▶ Problem description: Retype, word for word, every line of the records below starting at the one that contains "(** X4: a plan" and ending at the one that contains "get_sorted_pdfs_by_index files prefix"; include both of those lines and nothing more.

Provided data section start

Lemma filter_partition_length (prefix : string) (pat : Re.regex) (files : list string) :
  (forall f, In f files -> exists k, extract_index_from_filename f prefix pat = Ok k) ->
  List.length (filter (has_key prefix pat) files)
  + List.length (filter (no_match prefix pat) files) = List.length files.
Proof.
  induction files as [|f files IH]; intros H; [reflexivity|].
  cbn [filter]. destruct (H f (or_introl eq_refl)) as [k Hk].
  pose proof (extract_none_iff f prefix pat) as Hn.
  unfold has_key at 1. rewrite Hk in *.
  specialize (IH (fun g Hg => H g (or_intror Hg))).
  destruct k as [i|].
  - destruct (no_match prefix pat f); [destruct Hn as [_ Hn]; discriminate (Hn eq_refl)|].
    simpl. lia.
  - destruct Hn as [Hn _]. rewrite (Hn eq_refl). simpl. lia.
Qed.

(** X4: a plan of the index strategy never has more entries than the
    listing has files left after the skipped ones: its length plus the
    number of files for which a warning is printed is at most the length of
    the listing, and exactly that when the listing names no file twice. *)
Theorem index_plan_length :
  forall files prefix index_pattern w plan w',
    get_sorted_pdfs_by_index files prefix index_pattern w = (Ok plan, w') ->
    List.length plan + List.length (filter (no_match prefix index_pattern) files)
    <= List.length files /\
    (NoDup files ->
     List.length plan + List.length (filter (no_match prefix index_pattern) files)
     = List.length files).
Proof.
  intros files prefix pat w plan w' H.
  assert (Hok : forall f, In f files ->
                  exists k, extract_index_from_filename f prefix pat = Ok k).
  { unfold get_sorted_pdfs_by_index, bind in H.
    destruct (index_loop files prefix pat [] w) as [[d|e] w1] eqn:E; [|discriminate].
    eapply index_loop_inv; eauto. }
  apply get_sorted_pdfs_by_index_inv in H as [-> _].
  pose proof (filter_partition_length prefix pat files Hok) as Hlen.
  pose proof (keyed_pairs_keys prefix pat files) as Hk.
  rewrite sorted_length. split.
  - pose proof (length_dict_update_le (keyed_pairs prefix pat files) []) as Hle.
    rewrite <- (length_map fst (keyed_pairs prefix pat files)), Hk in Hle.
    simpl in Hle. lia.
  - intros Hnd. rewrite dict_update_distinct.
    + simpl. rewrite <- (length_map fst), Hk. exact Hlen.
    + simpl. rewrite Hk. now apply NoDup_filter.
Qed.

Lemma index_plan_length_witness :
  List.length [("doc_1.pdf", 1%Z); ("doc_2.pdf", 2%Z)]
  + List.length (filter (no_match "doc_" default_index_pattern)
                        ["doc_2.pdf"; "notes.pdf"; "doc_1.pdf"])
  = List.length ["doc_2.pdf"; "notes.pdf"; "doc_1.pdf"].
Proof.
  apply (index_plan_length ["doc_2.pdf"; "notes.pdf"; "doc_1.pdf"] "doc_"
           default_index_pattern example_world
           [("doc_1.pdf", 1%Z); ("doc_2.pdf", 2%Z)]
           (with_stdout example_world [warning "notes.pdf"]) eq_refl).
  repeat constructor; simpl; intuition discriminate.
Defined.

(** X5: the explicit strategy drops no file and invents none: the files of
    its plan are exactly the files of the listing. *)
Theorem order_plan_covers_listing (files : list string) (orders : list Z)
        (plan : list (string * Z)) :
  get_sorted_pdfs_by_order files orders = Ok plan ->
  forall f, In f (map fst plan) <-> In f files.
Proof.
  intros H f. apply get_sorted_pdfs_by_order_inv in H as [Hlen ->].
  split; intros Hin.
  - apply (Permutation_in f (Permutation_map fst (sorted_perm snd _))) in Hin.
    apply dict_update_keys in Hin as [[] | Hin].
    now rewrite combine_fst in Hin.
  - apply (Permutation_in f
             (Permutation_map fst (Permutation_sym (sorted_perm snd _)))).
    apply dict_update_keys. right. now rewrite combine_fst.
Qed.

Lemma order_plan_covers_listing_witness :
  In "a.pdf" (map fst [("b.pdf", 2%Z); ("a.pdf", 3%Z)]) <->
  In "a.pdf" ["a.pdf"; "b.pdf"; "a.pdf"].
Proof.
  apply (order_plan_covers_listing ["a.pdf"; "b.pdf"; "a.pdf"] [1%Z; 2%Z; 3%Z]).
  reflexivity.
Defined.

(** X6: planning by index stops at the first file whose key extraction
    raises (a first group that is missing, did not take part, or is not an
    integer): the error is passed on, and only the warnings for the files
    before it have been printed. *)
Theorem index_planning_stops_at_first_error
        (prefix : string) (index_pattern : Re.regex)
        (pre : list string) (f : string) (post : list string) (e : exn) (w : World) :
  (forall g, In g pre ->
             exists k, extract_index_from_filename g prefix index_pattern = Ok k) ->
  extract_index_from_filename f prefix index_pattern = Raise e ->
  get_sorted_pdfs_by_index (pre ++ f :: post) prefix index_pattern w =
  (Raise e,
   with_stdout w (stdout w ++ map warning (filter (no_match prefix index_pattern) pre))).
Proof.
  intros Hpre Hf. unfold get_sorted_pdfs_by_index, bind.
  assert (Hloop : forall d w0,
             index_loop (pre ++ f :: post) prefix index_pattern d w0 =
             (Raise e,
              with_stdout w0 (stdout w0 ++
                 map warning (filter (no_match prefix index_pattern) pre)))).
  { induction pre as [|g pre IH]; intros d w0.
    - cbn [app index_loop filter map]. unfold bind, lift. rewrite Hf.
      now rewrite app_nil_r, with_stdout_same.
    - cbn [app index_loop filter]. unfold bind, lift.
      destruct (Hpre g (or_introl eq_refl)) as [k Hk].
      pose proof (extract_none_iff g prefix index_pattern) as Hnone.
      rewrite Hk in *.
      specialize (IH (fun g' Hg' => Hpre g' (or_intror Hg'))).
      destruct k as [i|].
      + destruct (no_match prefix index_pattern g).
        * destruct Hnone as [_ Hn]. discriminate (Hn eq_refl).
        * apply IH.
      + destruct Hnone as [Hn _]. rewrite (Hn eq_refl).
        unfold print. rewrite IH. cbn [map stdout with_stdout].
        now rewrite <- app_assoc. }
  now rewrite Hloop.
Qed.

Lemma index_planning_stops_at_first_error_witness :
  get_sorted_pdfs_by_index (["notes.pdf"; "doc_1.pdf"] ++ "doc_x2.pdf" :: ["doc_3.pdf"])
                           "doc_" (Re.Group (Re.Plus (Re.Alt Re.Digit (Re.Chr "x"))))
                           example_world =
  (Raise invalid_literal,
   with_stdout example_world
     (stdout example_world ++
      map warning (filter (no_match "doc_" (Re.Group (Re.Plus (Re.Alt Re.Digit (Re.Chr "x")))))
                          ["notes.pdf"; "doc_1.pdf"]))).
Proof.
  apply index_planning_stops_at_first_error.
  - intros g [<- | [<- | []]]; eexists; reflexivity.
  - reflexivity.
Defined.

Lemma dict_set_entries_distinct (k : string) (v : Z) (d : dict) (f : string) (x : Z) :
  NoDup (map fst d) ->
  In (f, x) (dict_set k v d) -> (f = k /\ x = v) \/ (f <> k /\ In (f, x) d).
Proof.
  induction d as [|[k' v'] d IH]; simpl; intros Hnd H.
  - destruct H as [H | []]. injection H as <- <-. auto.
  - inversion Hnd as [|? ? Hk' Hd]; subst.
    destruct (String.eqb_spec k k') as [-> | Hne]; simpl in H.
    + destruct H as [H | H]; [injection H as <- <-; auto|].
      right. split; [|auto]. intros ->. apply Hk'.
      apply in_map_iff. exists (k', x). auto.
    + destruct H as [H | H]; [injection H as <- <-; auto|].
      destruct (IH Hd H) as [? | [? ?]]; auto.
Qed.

Provided data section end
Provided data section start

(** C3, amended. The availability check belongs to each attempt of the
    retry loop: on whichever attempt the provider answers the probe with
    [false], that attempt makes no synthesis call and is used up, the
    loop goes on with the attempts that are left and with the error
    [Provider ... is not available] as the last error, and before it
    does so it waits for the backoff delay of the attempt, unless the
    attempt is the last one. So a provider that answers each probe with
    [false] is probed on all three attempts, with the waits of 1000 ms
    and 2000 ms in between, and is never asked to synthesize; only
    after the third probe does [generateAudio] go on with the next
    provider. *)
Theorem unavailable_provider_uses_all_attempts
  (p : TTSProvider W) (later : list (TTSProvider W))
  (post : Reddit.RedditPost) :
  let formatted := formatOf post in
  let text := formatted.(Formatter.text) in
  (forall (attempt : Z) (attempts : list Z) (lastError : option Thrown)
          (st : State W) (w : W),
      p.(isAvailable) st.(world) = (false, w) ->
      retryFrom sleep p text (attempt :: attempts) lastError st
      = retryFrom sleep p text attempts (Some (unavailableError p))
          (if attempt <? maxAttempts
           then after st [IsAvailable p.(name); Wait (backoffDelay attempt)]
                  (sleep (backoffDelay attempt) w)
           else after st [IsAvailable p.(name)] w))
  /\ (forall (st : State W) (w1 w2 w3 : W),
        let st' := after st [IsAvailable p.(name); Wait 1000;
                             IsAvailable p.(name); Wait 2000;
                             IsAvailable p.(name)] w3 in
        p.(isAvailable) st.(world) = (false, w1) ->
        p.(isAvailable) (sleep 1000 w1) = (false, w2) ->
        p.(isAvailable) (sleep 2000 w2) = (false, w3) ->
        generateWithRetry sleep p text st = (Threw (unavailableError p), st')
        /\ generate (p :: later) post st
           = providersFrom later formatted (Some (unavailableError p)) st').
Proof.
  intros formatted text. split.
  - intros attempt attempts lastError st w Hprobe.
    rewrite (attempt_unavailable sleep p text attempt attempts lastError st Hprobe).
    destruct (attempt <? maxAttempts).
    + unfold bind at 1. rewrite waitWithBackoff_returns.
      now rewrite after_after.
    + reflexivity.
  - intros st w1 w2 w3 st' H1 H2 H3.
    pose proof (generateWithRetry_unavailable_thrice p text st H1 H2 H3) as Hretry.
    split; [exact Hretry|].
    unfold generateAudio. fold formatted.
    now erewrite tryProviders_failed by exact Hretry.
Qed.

Provided data section end

▶ Answer to this task:
(** X4: a plan of the index strategy never has more entries than the
    listing has files left after the skipped ones: its length plus the
    number of files for which a warning is printed is at most the length of
    the listing, and exactly that when the listing names no file twice. *)
Theorem index_plan_length :
  forall files prefix index_pattern w plan w',
    get_sorted_pdfs_by_index files prefix index_pattern w = (Ok plan, w') ->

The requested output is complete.